For Me, knowing her wishes and dreams left a deep pit in the stomach. Myself believed in her, if only I believed in Myself, then we wouldn’t be in this sad predicament.
Myself tried to pretend things would all work out, but for Me falling for the facade wouldn’t get us anywhere. Things were falling apart without I, and rambling off more memories shared together only worsened our plight. We all needed to be reunited. And soon. Colors had lost their vibrancy, foods didn’t have flavor, everything was just blasé like life had failed.
Myself tended to sulk, thinking it was all useless, and that’s what threw Me into action; posting pictures, asking around for help. At least hope should be in our vocabulary.
Then one day I was spotted outside in the sun.
Myself shouted for joy but she disappeared about as quickly as she showed up, but for Me it was a sign. I wasn’t totally lost.
Over the next week, Me and Myself spent time soaking in the rays by either reading a good book on a blanket, or getting our hands dirty in the garden. Every time we were out there, I appeared.
And each time she stayed longer until all three of us were able to finally talk.

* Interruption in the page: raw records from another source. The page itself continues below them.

(* ===== verification/Process.v ===== *)
(** * Processes (kernel/process.c, init_proc_file_management of kernel/proc_file.c)

    The process pool: reserving a slot, building the address space of a new
    process, entering user mode.  The heap routines of the same file are in
    [Heap]. *)

From S2P Require Import Prelude Mem Pmm StringLib Vmm Kernel.
From stdpp Require Import base gmap list fin_maps.
From Stdlib Require Import ZArith Lia Bool.

Set Default Goal Selector "!".
Open Scope Z_scope.

#[local] Opaque fill copy_fwd.

Definition SSTATUS_SPP : Z := Z.shiftl 1 8.
Definition SSTATUS_SPIE : Z := Z.shiftl 1 5.

(** What [return_to_user] is called with; it ends in [sret]. *)
Record user_entry : Type := UserEntry { ue_trapframe : Z; ue_satp : Z }.

(** [memset(procs, ...)] and the loop that numbers the slots. *)
Definition init_proc_pool : M kernel unit :=
  let slots := seqZ 0 NPROC in
  modify (set_procs (list_to_map ((fun i => (i, blank_process i)) <$> slots))) ;;;
  modify (set_g_proc_reserved ∅).

Definition release_proc_slot_reservation (pid : Z) : M kernel unit :=
  if NPROC <=? pid then ret tt
  else
    spin_lock proc_alloc_lock ;;;
    modify (fun s => set_g_proc_reserved (<[pid := 0]> (g_proc_reserved s)) s) ;;;
    spin_unlock proc_alloc_lock.

Definition free_process (i : Z) : M kernel Z :=
  upd_proc i (set_status ZOMBIE) ;;;
  ret 0.

(** The page holds the structure; the entries of the array that are not
    initialised keep whatever the page held, here 0. *)
Definition init_proc_file_management : M kernel Z :=
  let* pf := zoom pmmL alloc_page in
  let* root := gets vfs_root_dentry in
  if in_dram pf PGSIZE then
    modify (fun s => set_file_tables
      (<[pf := ProcFiles root (replicate (Z.to_nat MAX_FILES) (File FD_NONE 0 0 0 0)) 0]>
        (file_tables s)) s) ;;;
    ret pf
  else fault.

Definition reclaim_proc_file_management (pf : Z) : M kernel unit :=
  zoom pmmL (free_page pf).

Section WithSymbols.
  Context `{Symbols}.

Definition switch_to (hartid i : Z) : M kernel user_entry :=
  assert_hart hartid ;;;
  modify (fun s => set_current (<[hartid := i]> (current s)) s) ;;;
  upd_csr hartid (set_stvec smode_trap_vector) ;;;
  let* p := get_proc i in
  kwrite64 (trapframe p + TF_KERNEL_SP) (kstack p) ;;;
  let* c := get_csr hartid in
  kwrite64 (trapframe p + TF_KERNEL_SATP) (satp c) ;;;
  kwrite64 (trapframe p + TF_KERNEL_TRAP) smode_trap_handler_entry ;;;
  let x := sstatus c in
  let x := Z.land x (Z.lnot SSTATUS_SPP) in
  let x := Z.lor x SSTATUS_SPIE in
  upd_csr hartid (set_sstatus x) ;;;
  let* epc := kread64 (trapframe p + TF_EPC) in
  upd_csr hartid (set_sepc epc) ;;;
  ret (UserEntry (trapframe p) (MAKE_SATP (pagetable p))).

(** The search for a slot of [alloc_process], under its lock. *)
Definition reserve_slot : M kernel Z :=
  spin_lock proc_alloc_lock ;;;
  let* ps := gets procs in
  let* rs := gets g_proc_reserved in
  let* found := loop (Datatypes.S (Z.to_nat NPROC)) (fun i =>
    if i <? NPROC then
      let* p := of_option (ps !! i) in
      if bool_decide (status p = FREE) && (default 0 (rs !! i) =? 0) then ret (inr (Some i))
      else ret (inl (i + 1))
    else ret (inr None)) 0 in
  match found with
  | None => spin_unlock proc_alloc_lock ;;; panic
  | Some i =>
      modify (fun s => set_g_proc_reserved (<[i := 1]> (g_proc_reserved s)) s) ;;;
      spin_unlock proc_alloc_lock ;;;
      ret i
  end.

(** [mapped_info[seg] = { va, npages, seg }] *)
Definition set_region (info seg va npages : Z) : M kernel unit :=
  kwrite64 (region_va info seg) va ;;;
  kwrite32 (region_npages info seg) npages ;;;
  kwrite32 (region_type info seg) seg.

Definition alloc_process (hartid : Z) : M kernel Z :=
  assert_hart hartid ;;;
  let* i := reserve_slot in
  let* tf := zoom pmmL alloc_page in
  upd_proc i (set_trapframe tf) ;;;
  zoom pmmL (kmemset tf 0 SIZEOF_TRAPFRAME) ;;;
  let* pt := zoom pmmL alloc_page in
  upd_proc i (set_pagetable pt) ;;;
  zoom pmmL (kmemset pt 0 PGSIZE) ;;;
  let* ks := zoom pmmL alloc_page in
  upd_proc i (set_kstack (u64 (ks + PGSIZE))) ;;;
  let* user_stack := zoom pmmL alloc_page in
  kwrite64 (tf + TF_SP) USER_STACK_TOP ;;;
  kwrite64 (tf + TF_TP) hartid ;;;
  let* info := zoom pmmL alloc_page in
  upd_proc i (set_mapped_info info) ;;;
  zoom pmmL (kmemset info 0 PGSIZE) ;;;
  zoom pmmL (user_vm_map pt (USER_STACK_TOP - PGSIZE) PGSIZE user_stack
    (prot_to_type (Z.lor PROT_WRITE PROT_READ) 1)) ;;;
  set_region info STACK_SEGMENT (USER_STACK_TOP - PGSIZE) 1 ;;;
  zoom pmmL (user_vm_map pt tf PGSIZE tf (prot_to_type (Z.lor PROT_WRITE PROT_READ) 0)) ;;;
  set_region info CONTEXT_SEGMENT tf 1 ;;;
  zoom pmmL (user_vm_map pt trap_sec_start PGSIZE trap_sec_start
    (prot_to_type (Z.lor PROT_READ PROT_EXEC) 0)) ;;;
  set_region info SYSTEM_SEGMENT trap_sec_start 1 ;;;
  upd_proc i (set_user_heap
    (HeapMan USER_FREE_ADDRESS_START USER_FREE_ADDRESS_START 0 0)) ;;;
  set_region info HEAP_SEGMENT USER_FREE_ADDRESS_START 0 ;;;
  upd_proc i (set_total_mapped_region 4) ;;;
  let* pf := init_proc_file_management in
  upd_proc i (set_pfiles pf) ;;;
  ret i.

End WithSymbols.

We came to the conclusion that life wasn’t worth living if we weren’t all in a partnership. No matter what happened, we had to stick to together through the good and the bad. So it was finally Me, Myself, and I again. And we vowed it would be us from then on.
I made sure we spent more time outside of the house where life was really golden; in the sun where the wind blew softly in our hair. Every now and then we would jam to the music and sing at the top of our lungs, every song that came on the radio. But more importantly, we laughed again.